Stored data
+ + + + + + +

(* ===== verification/Eevdf.v ===== *)
(** * The EEVDF scheduler (src/thread/schedulers/eevdf.rs)

    [EevdfScheduler] keeps the threads and their scheduling metadata in two
    parallel vectors.  All arithmetic is on [u64] and panics on overflow. *)

From S2P Require Import Prelude Machine Context Stack.

Definition DEFAULT_WEIGHT : Z := 1024.
Definition MIN_TIME_SLICE : Z := 1.

Record ThreadMeta := mk_meta {
  vruntime : Z;
  weight : Z;
  blocked : bool;
}.

Definition meta_new : ThreadMeta := mk_meta 0 DEFAULT_WEIGHT false.

Definition virtual_deadline (m : ThreadMeta) (time_slice sum_weights : Z) : outcome Z :=
  if weight m =? 0 then Ok u64_max else
  a ← time_slice *! sum_weights;
  b ← a *! 1024;
  q ← b /! weight m;
  vruntime m +! q.

Record EevdfScheduler := mk_eevdf {
  threads : list Thread;
  metadata : list ThreadMeta;
  current : option nat;
  min_vruntime : Z;
  last_switch_tick : Z;
}.

Definition eevdf_new : EevdfScheduler := mk_eevdf [] [] None 0 0.

Definition eevdf_spawn (s : EevdfScheduler) (t : Thread) : EevdfScheduler :=
  mk_eevdf (threads s ++ [t]) (metadata s ++ [meta_new])
           (current s) (min_vruntime s) (last_switch_tick s).

Definition eevdf_spawn_with_weight (s : EevdfScheduler) (t : Thread) (w : Z) : EevdfScheduler :=
  mk_eevdf (threads s ++ [t]) (metadata s ++ [mk_meta 0 (Z.max w 1) false])
           (current s) (min_vruntime s) (last_switch_tick s).

Definition eevdf_len (s : EevdfScheduler) : nat := length (threads s).

Definition eevdf_current_thread_id (s : EevdfScheduler) : outcome (option Z) :=
  match current s with
  | None => Ok None
  | Some idx => t ← index (threads s) idx; Ok (Some (thread_id t))
  end.

Definition with_metadata (s : EevdfScheduler) (ms : list ThreadMeta) : EevdfScheduler :=
  mk_eevdf (threads s) ms (current s) (min_vruntime s) (last_switch_tick s).

Definition set_blocked (b : bool) (m : ThreadMeta) : ThreadMeta :=
  mk_meta (vruntime m) (weight m) b.

(** The loop of [unblock_thread] over the threads from index [i] on. *)
Fixpoint unblock_from (i : nat) (ts : list Thread) (ms : list ThreadMeta) (id : Z)
    : outcome (list ThreadMeta) :=
  match ts with
  | [] => Ok ms
  | t :: ts =>
      if thread_id t =? id then
        m ← index ms i; index_set ms i (set_blocked false m)
      else unblock_from (S i) ts ms id
  end.

Definition eevdf_unblock_thread (s : EevdfScheduler) (id : Z) : outcome EevdfScheduler :=
  ms ← unblock_from 0 (threads s) (metadata s) id;
  Ok (with_metadata s ms).

(** [iter().filter(|m| !m.blocked).map(|m| m.weight).sum()] *)
Definition unblocked (ms : list ThreadMeta) : list ThreadMeta :=
  filter (fun m => blocked m = false) ms.

Definition sum_weights (ms : list ThreadMeta) : outcome Z :=
  sum_u64 (weight <$> unblocked ms).

(** [min_by] with the deadline comparison: the first of the least elements. *)
Definition min_step (ts sw : Z) (acc : outcome (nat * ThreadMeta)) (y : nat * ThreadMeta)
    : outcome (nat * ThreadMeta) :=
  a ← acc;
  da ← virtual_deadline (snd a) ts sw;
  db ← virtual_deadline (snd y) ts sw;
  Ok (if db <? da then y else a).

Definition min_by_deadline (ts sw : Z) (l : list (nat * ThreadMeta))
    : outcome (option (nat * ThreadMeta)) :=
  match l with
  | [] => Ok None
  | x :: l => Some <$> foldl (min_step ts sw) (Ok x) l
  end.

Definition enumerate {A} (l : list A) : list (nat * A) := imap pair l.

(** The eligible threads: not blocked, and at most [lag_tolerance] ahead of the
    least virtual runtime. *)
Definition eligible (minv lag : Z) (m : ThreadMeta) : bool :=
  negb (blocked m) && (vruntime m <=? saturating_add minv lag).

Definition charge_current (s : EevdfScheduler) (time_slice : Z) : outcome EevdfScheduler :=
  match current s with
  | None => Ok s
  | Some prev =>
      sw ← sum_weights (metadata s);
      if 0 <? sw then
        m ← index (metadata s) prev;
        a ← time_slice *! weight m;
        b ← a *! 1024;
        delta ← b /! sw;
        v ← vruntime m +! delta;
        ms ← index_set (metadata s) prev (mk_meta v (weight m) (blocked m));
        Ok (with_metadata s ms)
      else Ok s
  end.

Definition pick_next (ms : list ThreadMeta) (minv time_slice sw : Z) : outcome (option nat) :=
  best ← min_by_deadline time_slice sw
           (filter (fun p => eligible minv (Z.max sw 1) (snd p) = true) (enumerate ms));
  Ok (match best with
      | Some (idx, _) => Some idx
      | None => fst <$> list_find (fun m => blocked m = false) ms
      end).

(** Ticks charged to the running thread; the bootstrap context is charged one. *)
Definition time_slice_of (s : EevdfScheduler) (current_tick : Z) : Z :=
  match current s with
  | Some _ => Z.max (saturating_sub current_tick (last_switch_tick s)) MIN_TIME_SLICE
  | None => MIN_TIME_SLICE
  end.

Definition refresh_min (s : EevdfScheduler) : EevdfScheduler :=
  mk_eevdf (threads s) (metadata s) (current s)
    (default (min_vruntime s) (min_list (vruntime <$> unblocked (metadata s))))
    (last_switch_tick s).

(** The early return when the best thread is already running. *)
Definition keeps_running (s : EevdfScheduler) (next_idx : nat) (current_tick : Z) : bool :=
  bool_decide (current s = Some next_idx) && negb (current_tick =? 0)
  && (saturating_sub current_tick (last_switch_tick s) <? MIN_TIME_SLICE).

Definition from_context (s : EevdfScheduler) (prev : option nat) (bootstrap_ctx : Z) : outcome Z :=
  match prev with
  | None => Ok bootstrap_ctx
  | Some p => t ← index (threads s) p; Ok (context_ptr t)
  end.

Definition eevdf_tick_prepare (s : EevdfScheduler) (bootstrap_ctx current_tick : Z)
    : outcome (EevdfScheduler * option (Z * Z)) :=
  if bool_decide (threads s = []) then Ok (s, None) else
  let time_slice := time_slice_of s current_tick in
  s ← charge_current s time_slice;
  let s := refresh_min s in
  sw ← sum_weights (metadata s);
  next ← pick_next (metadata s) (min_vruntime s) time_slice sw;
  match next with
  | None => Ok (s, None)
  | Some next_idx =>
      let prev := current s in
      if keeps_running s next_idx current_tick then Ok (s, None)
      else
        let s := mk_eevdf (threads s) (metadata s) (Some next_idx) (min_vruntime s) current_tick in
        from_ctx ← from_context s prev bootstrap_ctx;
        to_t ← index (threads s) next_idx;
        Ok (s, Some (from_ctx, context_ptr to_t))
  end.

Definition eevdf_block_current_and_prepare_switch (s : EevdfScheduler) (bootstrap_ctx current_tick : Z)
    : outcome (EevdfScheduler * option (Z * Z)) :=
  s ← match current s with
      | None => Ok s
      | Some idx =>
          m ← index (metadata s) idx;
          ms ← index_set (metadata s) idx (set_blocked true m);
          Ok (with_metadata s ms)
      end;
  eevdf_tick_prepare s bootstrap_ctx current_tick.

(** ** Well-formedness *)

Definition meta_ok (m : ThreadMeta) : Prop := is_u64 (vruntime m) /\ 1 <= weight m <= u64_max.

Record eevdf_wf (s : EevdfScheduler) : Prop := {
  wf_len : length (threads s) = length (metadata s);
  wf_cur : forall i, current s = Some i -> (i < length (metadata s))%nat;
  wf_meta : Forall meta_ok (metadata s);
  wf_min : is_u64 (min_vruntime s);
  wf_tick : is_u64 (last_switch_tick s);
}.

(** ** Lemmas on the parts of [tick_prepare] *)

Lemma unblocked_weights_nonneg ms : Forall meta_ok ms -> Forall (Z.le 0) (weight <$> unblocked ms).
Proof.
  intros H. apply Forall_fmap, Forall_filter. eapply Forall_impl; [exact H|].
  intros m [_ Hw]. cbn. lia.
Qed.

Lemma sum_weights_ok ms sw : Forall meta_ok ms ->
  sum_weights ms = Ok sw <-> sw = Zsum (weight <$> unblocked ms) /\ sw <= u64_max.
Proof.
  intros H. unfold sum_weights. rewrite sum_u64_ok by by apply unblocked_weights_nonneg.
  split; intros [-> ?]; done.
Qed.

(** [m'] is [m] after some running time has been charged to it. *)
Definition charged (m m' : ThreadMeta) : Prop :=
  weight m' = weight m /\ blocked m' = blocked m /\ vruntime m <= vruntime m'.

Lemma charged_refl m : charged m m.
Proof. by split_and!. Qed.

#[local] Hint Resolve charged_refl : molt.

Lemma charged_list_refl ms : Forall2 charged ms ms.
Proof. induction ms; constructor; auto with molt. Qed.

Lemma charged_unblocked ms ms' : Forall2 charged ms ms' ->
  weight <$> unblocked ms' = weight <$> unblocked ms.
Proof.
  unfold unblocked. induction 1 as [|m m' ms ms' (Hw & Hb & _) _ IH]; [done|].
  rewrite !filter_cons, Hb. case_decide; csimpl; congruence.
Qed.

Lemma charge_current_spec s ts s' : eevdf_wf s -> 0 <= ts -> charge_current s ts = Ok s' ->
  eevdf_wf s' /\ Forall2 charged (metadata s) (metadata s') /\
  threads s' = threads s /\ current s' = current s /\
  min_vruntime s' = min_vruntime s /\ last_switch_tick s' = last_switch_tick s.
Proof.
  intros Hwf Hts H. pose proof Hwf as [Hlen Hcur Hm Hmin Htick]. unfold charge_current in H.
  destruct (current s) as [prev|] eqn:Ec.
  2: { inv_ok. split_and!; try done. apply charged_list_refl. }
  inv_ok. apply (sum_weights_ok _ _ Hm) in E as [-> Hsw].
  destruct (0 <? _) eqn:Epos.
  2: { inv_ok. split_and!; try done. apply charged_list_refl. }
  inv_arith.
  match goal with H : metadata s !! prev = Some ?x |- _ =>
    pose proof (Forall_lookup_1 _ _ _ _ Hm H) as [Hv Hw]; rename H into Hl end.
  match goal with |- context [vruntime v + ?d] => assert (0 <= d) as Hd end.
  { apply Z.div_pos; [|lia]. unfold is_u64 in *. nia. }
  split_and!; try done.
  - split; cbn; try done.
    + by rewrite length_insert.
    + intros i Hi. rewrite length_insert. rewrite Ec in Hi. injection Hi as <-. by eapply lookup_lt_Some.
    + apply Forall_insert; [done|]. unfold meta_ok, is_u64 in *. cbn. lia.
  - cbn. apply Forall2_same_length_lookup_2; [by rewrite length_insert|].
    intros j m m' Hj Hj'. destruct (decide (j = prev)) as [->|Hne].
    + rewrite list_lookup_insert_eq in Hj' by by eapply lookup_lt_Some.
      simplify_eq. unfold charged; cbn. split_and!; try done. lia.
    + rewrite list_lookup_insert_ne in Hj' by done. simplify_eq. apply charged_refl.
Qed.
(* ===== verification/Scheduler.v ===== *)
(** * The global scheduler and its callers (src/thread/scheduler.rs, src/thread/mod.rs)

    [Scheduler] wraps the EEVDF scheduler and owns the bootstrap context.  The
    interface [Dispatcher] is what the interrupt handlers rely on; the wrapper
    around either scheduler implements it. *)

From S2P Require Import Prelude Machine Context Stack Eevdf RoundRobin.

(** ** What a dispatcher promises

    [d_running s] is the context of whoever has the processor, one of the contexts
    [d_contexts s] it knows.  A tick may ask for a switch: it leaves the running context,
    and the one it enters is then running. *)
Class Dispatcher (S : Type) := {
  d_tick : S -> Z -> outcome (S * option (Z * Z));
  d_inv : S -> Prop;
  d_running : S -> outcome Z;
  d_contexts : S -> list Z;
  d_running_ok : forall s, d_inv s -> returns (d_running s);
  d_running_known : forall s p, d_inv s -> d_running s = Ok p -> p ∈ d_contexts s;
  d_tick_contexts : forall s tick s' r,
    d_inv s -> is_u64 tick -> d_tick s tick = Ok (s', r) -> d_contexts s' = d_contexts s;
  d_tick_inv : forall s tick s' r,
    d_inv s -> is_u64 tick -> d_tick s tick = Ok (s', r) -> d_inv s';
  d_tick_running : forall s tick s' r p,
    d_inv s -> is_u64 tick -> d_tick s tick = Ok (s', r) -> d_running s = Ok p ->
    match r with
    | None => d_running s' = Ok p
    | Some (from, to) => from = p /\ d_running s' = Ok to
    end;
}.

(** ** The wrapper

    [bootstrap_ctx] is the address of the field of that name of the static
    [SCHEDULER]; its contents live in the machine memory. *)
Record Scheduler := mk_scheduler {
  eevdf : EevdfScheduler;
  bootstrap_ctx : Z;
}.

(** The initial contents of the bootstrap context. *)
Definition bootstrap_image : ThreadContext := TC.mk 0 0 0 0 0 0 0 0 0 0 0 0 0 0 0 0 0 0x202.

Definition scheduler_new (addr : Z) (m : memory) : Scheduler * memory :=
  (mk_scheduler eevdf_new addr, ctx_write m addr bootstrap_image).

Definition with_eevdf (s : Scheduler) (e : EevdfScheduler) : Scheduler :=
  mk_scheduler e (bootstrap_ctx s).

Definition spawn (s : Scheduler) (t : Thread) : Scheduler := with_eevdf s (eevdf_spawn (eevdf s) t).
Definition spawn_with_weight (s : Scheduler) (t : Thread) (w : Z) : Scheduler :=
  with_eevdf s (eevdf_spawn_with_weight (eevdf s) t w).
Definition len (s : Scheduler) : nat := eevdf_len (eevdf s).
Definition current_thread_id (s : Scheduler) : outcome (option Z) := eevdf_current_thread_id (eevdf s).
Definition unblock_thread (s : Scheduler) (id : Z) : outcome Scheduler :=
  e ← eevdf_unblock_thread (eevdf s) id; Ok (with_eevdf s e).
Definition tick_prepare (s : Scheduler) (tick : Z) : outcome (Scheduler * option (Z * Z)) :=
  '(e, r) ← eevdf_tick_prepare (eevdf s) (bootstrap_ctx s) tick; Ok (with_eevdf s e, r).
Definition block_current_and_prepare_switch (s : Scheduler) (tick : Z)
    : outcome (Scheduler * option (Z * Z)) :=
  '(e, r) ← eevdf_block_current_and_prepare_switch (eevdf s) (bootstrap_ctx s) tick;
  Ok (with_eevdf s e, r).

#[global, refine] Instance scheduler_dispatcher : Dispatcher Scheduler := {
  d_tick := tick_prepare;
  d_inv s := eevdf_wf (eevdf s);
  d_running s := running_ctx (bootstrap_ctx s) (eevdf s);
  d_contexts s := bootstrap_ctx s :: (context_ptr <$> threads (eevdf s));
}.
Proof.
  - intros s Hs. by apply running_ctx_ok.
  - intros s p _ H. by apply running_ctx_known.
  - intros s tick s' r Hs Ht H. unfold tick_prepare in H.
    apply bind_ok in H as ([e r'] & E & H). injection H as <- <-. cbn.
    by rewrite (tick_threads _ _ _ _ _ Hs Ht E).
  - intros s tick s' r Hs Ht H. unfold tick_prepare in H.
    apply bind_ok in H as ([e r'] & E & H). injection H as <- <-.
    by apply (eevdf_invariant_step (bootstrap_ctx s) (OpTick tick) (eevdf s) e r').
  - intros s tick s' r p Hs Ht H Hp. unfold tick_prepare in H.
    apply bind_ok in H as ([e r'] & E & H). injection H as <- <-. cbn.
    by apply (tick_running (bootstrap_ctx s) (eevdf s) tick e r' p).
Defined.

+ + + + + + +

Work to be completed — Exactly the lines from the one containing "Definition spawn (s" through the end of the records should be reproduced, and no others.

Written response —
Definition spawn (s : Scheduler) (t : Thread) : Scheduler := with_eevdf s (eevdf_spawn (eevdf s) t).
Definition spawn_with_weight (s : Scheduler) (t : Thread) (w : Z) : Scheduler :=
  with_eevdf s (eevdf_spawn_with_weight (eevdf s) t w).
Definition len (s : Scheduler) : nat := eevdf_len (eevdf s).
Definition current_thread_id (s : Scheduler) : outcome (option Z) := eevdf_current_thread_id (eevdf s).
Definition unblock_thread (s : Scheduler) (id : Z) : outcome Scheduler :=
  e ← eevdf_unblock_thread (eevdf s) id; Ok (with_eevdf s e).
Definition tick_prepare (s : Scheduler) (tick : Z) : outcome (Scheduler * option (Z * Z)) :=
  '(e, r) ← eevdf_tick_prepare (eevdf s) (bootstrap_ctx s) tick; Ok (with_eevdf s e, r).
Definition block_current_and_prepare_switch (s : Scheduler) (tick : Z)
    : outcome (Scheduler * option (Z * Z)) :=
  '(e, r) ← eevdf_block_current_and_prepare_switch (eevdf s) (bootstrap_ctx s) tick;
  Ok (with_eevdf s e, r).

#[global, refine] Instance scheduler_dispatcher : Dispatcher Scheduler := {
  d_tick := tick_prepare;
  d_inv s := eevdf_wf (eevdf s);
  d_running s := running_ctx (bootstrap_ctx s) (eevdf s);
  d_contexts s := bootstrap_ctx s :: (context_ptr <$> threads (eevdf s));
}.
Proof.
  - intros s Hs. by apply running_ctx_ok.
  - intros s p _ H. by apply running_ctx_known.
  - intros s tick s' r Hs Ht H. unfold tick_prepare in H.
    apply bind_ok in H as ([e r'] & E & H). injection H as <- <-. cbn.
    by rewrite (tick_threads _ _ _ _ _ Hs Ht E).
  - intros s tick s' r Hs Ht H. unfold tick_prepare in H.
    apply bind_ok in H as ([e r'] & E & H). injection H as <- <-.
    by apply (eevdf_invariant_step (bootstrap_ctx s) (OpTick tick) (eevdf s) e r').
  - intros s tick s' r p Hs Ht H Hp. unfold tick_prepare in H.
    apply bind_ok in H as ([e r'] & E & H). injection H as <- <-. cbn.
    by apply (tick_running (bootstrap_ctx s) (eevdf s) tick e r' p).
Defined.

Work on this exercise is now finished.